Recorded data:
(** The rest of [offer_file], once the file is hashed ([None]: it was not
    readable). *)
Definition offer_hashed (peer : Fingerprint) (session : nat) (p : path) (filename : str)
    (hashed : option (Z * array 32)) (w : World) : result TransferId Error * World :=
  match hashed with
  | None => (Err Io, w)
  | Some (size_bytes, digest) =>
      let w0 := with_random (S (w_random w)) w in
      match generate_transfer_id (w_random w) with
      | Err e => (Err e, w0)
      | Ok id =>
          let mime_type := guess_mime_type filename in
          let record := new_record w0 id peer Sending filename size_bytes digest mime_type Offered
                          (Some p) session in
          let w1 := publish (snapshot record)
                      (insert_record record (with_seq (w_seq w0 + 1) w0)) in
          let '(sent, w2) := send_control session
            (C_Offer (mkFileOffer (arr_bytes id) filename size_bytes mime_type (arr_bytes digest)
                        (unix_ms (w_now w)))) w1 in
          if negb sent then
            (Err Closed, (transition id Failed (Some FR_Transport) w2).2)
          else (Ok id, w2)
      end
  end.

(** *** Inbound control messages *)

Definition reject (session : nat) (id : TransferId) (reason : FailureReason) (w : World) : World :=
  (send_control session (C_Reject (arr_bytes id) (reason_as_i32 (reason_to_proto reason))) w).2.

Definition validate_offer (offer : FileOffer) (w : World) : result unit FailureReason :=
  if negb (length (fo_sha256 offer) =? 32)%nat then Err FR_BadMetadata
  else if MAX_FILENAME_BYTES * 4 <? str_len (fo_filename offer) then Err FR_BadMetadata
  else if MAX_MIME_TYPE_BYTES <? str_len (fo_mime_type offer) then Err FR_BadMetadata
  else match sanitize (fo_filename offer) with
       | None => Err FR_BadMetadata
       | Some _ => if max_file_bytes (w_config w) <? fo_size_bytes offer then Err FR_TooLarge
                   else Ok tt
       end.

Definition on_offer (peer : Fingerprint) (device_id : str) (session : nat) (offer : FileOffer)
    (w : World) : result unit Error * World :=
  match tid_from_bytes (fo_transfer_id offer) with
  | None => (Err (Protocol "files.v1 offer with a malformed transfer id"), w)
  | Some id =>
      if negb (authorized peer w) then (Ok tt, reject session id FR_NotAuthorized w)
      else if bool_decide (is_Some (w_transfers w !! id)) then (Ok tt, reject session id FR_BadMetadata w)
      else match validate_offer offer w with
      | Err reason => (Ok tt, reject session id reason w)
      | Ok _ =>
          if (MAX_CONCURRENT_TRANSFERS_PER_PEER <=? active_count_for peer w)%nat
          then (Ok tt, reject session id FR_TooManyTransfers w)
          else match sanitize (fo_filename offer), try_into 32 (fo_sha256 offer) with
          | Some filename, Some digest =>
              let record := new_record w id peer Receiving filename (fo_size_bytes offer) digest
                              (fo_mime_type offer) WaitingAccept None session in
              let w1 := publish (snapshot record) (insert_record record (with_seq (w_seq w + 1) w)) in
              (Ok tt, spawn (T_Asking (mkIncomingOffer id peer device_id filename
                               (fo_size_bytes offer) (fo_mime_type offer)) session) w1)
          | _, _ => (Ok tt, reject session id FR_BadMetadata w)
          end
      end
  end.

Your assignment: Go to the line with "let mime_type := guess_mime_type" in the entries above and repeat every line from there through the line with "if negb (authorized", exactly and with no other text.

Response area:
          let mime_type := guess_mime_type filename in
          let record := new_record w0 id peer Sending filename size_bytes digest mime_type Offered
                          (Some p) session in
          let w1 := publish (snapshot record)
                      (insert_record record (with_seq (w_seq w0 + 1) w0)) in
          let '(sent, w2) := send_control session
            (C_Offer (mkFileOffer (arr_bytes id) filename size_bytes mime_type (arr_bytes digest)
                        (unix_ms (w_now w)))) w1 in
          if negb sent then
            (Err Closed, (transition id Failed (Some FR_Transport) w2).2)
          else (Ok id, w2)
      end
  end.

(** *** Inbound control messages *)

Definition reject (session : nat) (id : TransferId) (reason : FailureReason) (w : World) : World :=
  (send_control session (C_Reject (arr_bytes id) (reason_as_i32 (reason_to_proto reason))) w).2.

Definition validate_offer (offer : FileOffer) (w : World) : result unit FailureReason :=
  if negb (length (fo_sha256 offer) =? 32)%nat then Err FR_BadMetadata
  else if MAX_FILENAME_BYTES * 4 <? str_len (fo_filename offer) then Err FR_BadMetadata
  else if MAX_MIME_TYPE_BYTES <? str_len (fo_mime_type offer) then Err FR_BadMetadata
  else match sanitize (fo_filename offer) with
       | None => Err FR_BadMetadata
       | Some _ => if max_file_bytes (w_config w) <? fo_size_bytes offer then Err FR_TooLarge
                   else Ok tt
       end.

Definition on_offer (peer : Fingerprint) (device_id : str) (session : nat) (offer : FileOffer)
    (w : World) : result unit Error * World :=
  match tid_from_bytes (fo_transfer_id offer) with
  | None => (Err (Protocol "files.v1 offer with a malformed transfer id"), w)
  | Some id =>
      if negb (authorized peer w) then (Ok tt, reject session id FR_NotAuthorized w)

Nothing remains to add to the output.